Professor Smolin’s previous honours include the Majorana Prize (2007), Fellowship in the American Physical Society (2007), and the Klopsteg Memorial Award from the American Association of Physics Teachers (2009), for his “extraordinary accomplishment in communicating the excitement of physics to the general public.”
About Richard Cleve
Professor Cleve, who is jointly appointed as a Faculty member at the Institute for Quantum Computing and the School of Computer Science at the University of Waterloo, has played a key role in building Canada’s international leadership in quantum computing. He helped to open up the field of quantum communication complexity, where quantum information can be used to drastically reduce communication costs in some scenarios, and co-discovered quantum-walk algorithms that can provide exponential speed-up over classical computers.
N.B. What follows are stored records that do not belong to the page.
(* ================================================================== *)
(** * Removing one user *)

(** C8.  [Remove(user_id)] on a database without [user_id] fails with
    [KeyNotFound] and returns the database as it was; on a database with
    [user_id] it succeeds, and the database it returns has no entry for
    [user_id], the entries it had for every other user id, and one entry
    less. *)
Theorem C8_Remove :
  forall (db : Db) (user_id : string),
    StdMap.ok db = true ->
    (StdMap.find user_id db = None ->
     Remove user_id db = (Some KeyNotFound, db))
    /\ (StdMap.find user_id db <> None ->
        exists db',
          Remove user_id db = (None, db')
          /\ StdMap.find user_id db' = None
          /\ (forall other, other <> user_id ->
                StdMap.find other db' = StdMap.find other db)
          /\ S (StdMap.size db') = StdMap.size db
          /\ StdMap.ok db' = true).
Proof.
  intros db user_id Hok. unfold Remove. split.
  - now intros ->.
  - intro Hin. destruct (StdMap.find user_id db) as [v |] eqn:E;
      [| contradiction].
    eexists. split; [reflexivity |]. split; [| split; [| split]].
    + now apply find_erase_same.
    + intros other Hne. now apply find_erase_other.
    + apply size_erase. congruence.
    + now apply ok_erase.
Qed.

(* ================================================================== *)
(** * The theorems at work *)

(** The demo matcher keeps the original descriptor. *)
Lemma demo_keeps_origDescriptor : keeps_origDescriptor demo_MatchFaceprints.
Proof. intros new existing. reflexivity. Qed.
Professor Cleve is a Fellow in the Canadian Institute for Advanced Research (CIFAR) Quantum Information Program, and was the 2008 winner of the CAP-CRM Prize in Theoretical and Mathematical Physics, awarded by the Canadian Association of Physicists and Centre de recherches mathématiques.
In learning of his election, Professor Smolin said, “I am especially grateful for this because I am a very happy immigrant to Canada. I see Canada as the country of the future and I am very proud to be able to contribute to that future, through PI and otherwise.”
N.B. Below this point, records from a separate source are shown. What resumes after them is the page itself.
(** * HomeKit producer client of go2rtc (pkg/homekit/client.go)

    A shallow embedding of the [Client] orchestrator: capability
    negotiation ([GetMedias]), the producer life cycle ([Start], [Stop]),
    status reporting ([MarshalJSON]), the still-image polling loop
    ([startMJPEG]) and the audio pacer ([limitter]).

    Go pointers are indices into an explicit heap, nil-able slices and
    pointers are [option]s, a run-time panic is an outcome of its own, and
    every call that leaves the package is recorded in a trace of events. *)

From Stdlib Require Import ZArith Lia.
From stdpp Require Import base list strings.

(** ** Go values *)

Definition error := string.

(** The result of running a Go function body: a value, a run-time panic,
    or (for the one loop without an exit on success) no result within the
    given number of iterations. *)
Inductive Outcome (A : Type) : Type :=
  | Val (a : A)
  | Panic (msg : string)
  | OutOfFuel.
Arguments Val {A} a.
Arguments Panic {A} msg.
Arguments OutOfFuel {A}.

(** A Go pair [(value, error)]. *)
Inductive Result (A : Type) : Type :=
  | Ok (a : A)
  | Err (e : error).
Arguments Ok {A} a.
Arguments Err {A} e.

Definition index_out_of_range : string := "index out of range".
Definition nil_dereference : string := "nil pointer dereference".

(** Fixed-width integers, with their wrap-around. *)
Definition uint16 (x : Z) : Z := (x mod 2 ^ 16)%Z.
Definition uint32 (x : Z) : Z := (x mod 2 ^ 32)%Z.
Definition int64 (x : Z) : Z := ((x + 2 ^ 63) mod 2 ^ 64 - 2 ^ 63)%Z.
Definition maxInt64 : Z := (2 ^ 63 - 1)%Z.
Definition minInt64 : Z := (- 2 ^ 63)%Z.

(** ** pkg/core, pkg/hap, pkg/hap/camera, pkg/srtp as seen from the client *)

(** Modelled from the spec: the kind tags (video | audio) and the
    still-image codec name are constants of pkg/core, which is not among
    the sources; only their being distinct matters. *)
Definition KindVideo : string := "video".
Definition KindAudio : string := "audio".
Definition CodecJPEG : string := "JPEG".

(** [core.Codec]: [Kind] holds what the method [Codec.Kind()] returns. *)
Record Codec := { Name : string; Kind : string }.

(** [*core.Receiver]: a track supplied from outside; the client only keeps
    the reference [rid] and calls [WriteRTP] on it. *)
Record Receiver := { rid : nat; Codec_ : Codec }.

(** [rtp.Packet], reduced to the two fields the client touches. *)
Record Packet := { Timestamp : Z; Payload : list Byte.byte }.

Definition set_Timestamp (ts : Z) (p : Packet) : Packet :=
  {| Timestamp := ts; Payload := Payload p |}.

(** Codec descriptors of pkg/hap/camera and [core.Media]: declared outside
    the sources, carried around opaquely. *)
Record VideoCodec := { video_descr : list Z }.
Record AudioCodec := { audio_descr : list Z }.
Record SupportedVideoStreamConfig := { VCodecs : list VideoCodec }.
Record SupportedAudioStreamConfig := { ACodecs : list AudioCodec }.
Record Media := { media_kind : string; media_codecs : list Codec }.
Record Stream := { stream_id : nat }.

(** Modelled from the spec: the capability lookup of pkg/hap (not among
    the sources): "given a description and a capability-type identifier,
    returns an opaque characteristic or none". *)
Record Character := { Type_ : string; Value : string }.
Record Accessory := { Characters : list Character }.
Definition TypeSupportedVideoStreamConfiguration : string := "114".
Definition TypeSupportedAudioStreamConfiguration : string := "115".
Definition GetCharacter (acc : Accessory) (t : string) : option Character :=
  find (fun ch => String.eqb (Type_ ch) t) (Characters acc).

(** [srtp.Endpoint]. *)
Record Endpoint := {
  Addr : string;
  Port : Z;
  MasterKey : list Byte.byte;
  MasterSalt : list Byte.byte;
  SSRC : Z
}.

(** A session is referred to by its address in the heap. *)
Definition ptr := nat.

(** The two functions the client installs as [OnReadRTP]:
    [ResetThenWrite t] is the literal
    [func(packet) { deadline.Reset(core.ConnDeadline); t.WriteRTP(packet) }]
    closed over the track variable [t] (which may hold nil), and
    [WriteTo t] is the method value [t.WriteRTP]. *)
Inductive Handler :=
  | ResetThenWrite (track : option Receiver)
  | WriteTo (track : Receiver).

(** [srtp.Session], declared in pkg/srtp; [Recv] counts the bytes
    received and is taken to be a Go [int] of 64 bits. *)
Record Session := {
  Local : Endpoint;
  OnReadRTP : option Handler;
  Recv : Z
}.

Definition set_OnReadRTP (h : Handler) (s : Session) : Session :=
  {| Local := Local s; OnReadRTP := Some h; Recv := Recv s |}.

(** ** The client *)

(** [Medias] and [Receivers] come from the embedded [core.SuperProducer];
    a slice is [None] when nil and [Some l] otherwise, so that [Some []]
    is the empty slice that is not nil. *)
Record Client := {
  Medias : option (list Media);
  Receivers : option (list Receiver);
  videoConfig : SupportedVideoStreamConfig;
  audioConfig : SupportedAudioStreamConfig;
  videoSession : option ptr;
  audioSession : option ptr;
  stream : option Stream
}.

Definition set_Medias (v : option (list Media)) (c : Client) : Client :=
  {| Medias := v; Receivers := Receivers c;
     videoConfig := videoConfig c; audioConfig := audioConfig c;
     videoSession := videoSession c; audioSession := audioSession c;
     stream := stream c |}.
Definition set_videoConfig (v : SupportedVideoStreamConfig) (c : Client) : Client :=
  {| Medias := Medias c; Receivers := Receivers c;
     videoConfig := v; audioConfig := audioConfig c;
     videoSession := videoSession c; audioSession := audioSession c;
     stream := stream c |}.
Definition set_audioConfig (v : SupportedAudioStreamConfig) (c : Client) : Client :=
  {| Medias := Medias c; Receivers := Receivers c;
     videoConfig := videoConfig c; audioConfig := v;
     videoSession := videoSession c; audioSession := audioSession c;
     stream := stream c |}.
Definition set_videoSession (v : option ptr) (c : Client) : Client :=
  {| Medias := Medias c; Receivers := Receivers c;
     videoConfig := videoConfig c; audioConfig := audioConfig c;
     videoSession := v; audioSession := audioSession c;
     stream := stream c |}.
Definition set_audioSession (v : option ptr) (c : Client) : Client :=
  {| Medias := Medias c; Receivers := Receivers c;
     videoConfig := videoConfig c; audioConfig := audioConfig c;
     videoSession := videoSession c; audioSession := v;
     stream := stream c |}.
Definition set_stream (v : option Stream) (c : Client) : Client :=
  {| Medias := Medias c; Receivers := Receivers c;
     videoConfig := videoConfig c; audioConfig := audioConfig c;
     videoSession := videoSession c; audioSession := audioSession c;
     stream := v |}.

(** What [Dial] returns: [&Client{hap: conn, srtp: server}]. *)
Definition dialed : Client :=
  {| Medias := None; Receivers := None;
     videoConfig := {| VCodecs := [] |}; audioConfig := {| ACodecs := [] |};
     videoSession := None; audioSession := None; stream := None |}.

(** ** The world outside the client *)

(** Everything the client shares with its collaborators: the sessions it
    allocated, the sessions the transport registry ([srtp.Server]) knows,
    how much of the random source has been consumed, the deadline timer
    (the instant at which it fires) and the clock. *)
Record World := {
  heap : list Session;
  registry : list ptr;
  rand_pos : nat;
  deadline : Z;
  now : Z
}.

Definition set_heap (h : list Session) (w : World) : World :=
  {| heap := h; registry := registry w; rand_pos := rand_pos w;
     deadline := deadline w; now := now w |}.
Definition set_registry (r : list ptr) (w : World) : World :=
  {| heap := heap w; registry := r; rand_pos := rand_pos w;
     deadline := deadline w; now := now w |}.
Definition set_rand_pos (n : nat) (w : World) : World :=
  {| heap := heap w; registry := registry w; rand_pos := n;
     deadline := deadline w; now := now w |}.
Definition set_deadline (d : Z) (w : World) : World :=
  {| heap := heap w; registry := registry w; rand_pos := rand_pos w;
     deadline := d; now := now w |}.
Definition set_now (t : Z) (w : World) : World :=
  {| heap := heap w; registry := registry w; rand_pos := rand_pos w;
     deadline := deadline w; now := t |}.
Professors Smolin and Cleve will be formally inducted as Fellows at a ceremony to be held on November 27, 2010, in Ottawa.
About the Royal Society of Canada
The Royal Society of Canada (RSC) is the senior national body of distinguished Canadian scholars, artists and scientists. It is Canada’s national academy. The primary objective of the RSC is to promote learning and research in the arts and sciences. The RSC consists of nearly 2000 Fellows, men and women who are selected by their peers for outstanding contributions to the natural and social sciences, in the arts and in the humanities. As Canada’s national academy, the RSC exists to recognize academic excellence, to advise governments and organizations, and to promote Canadian culture.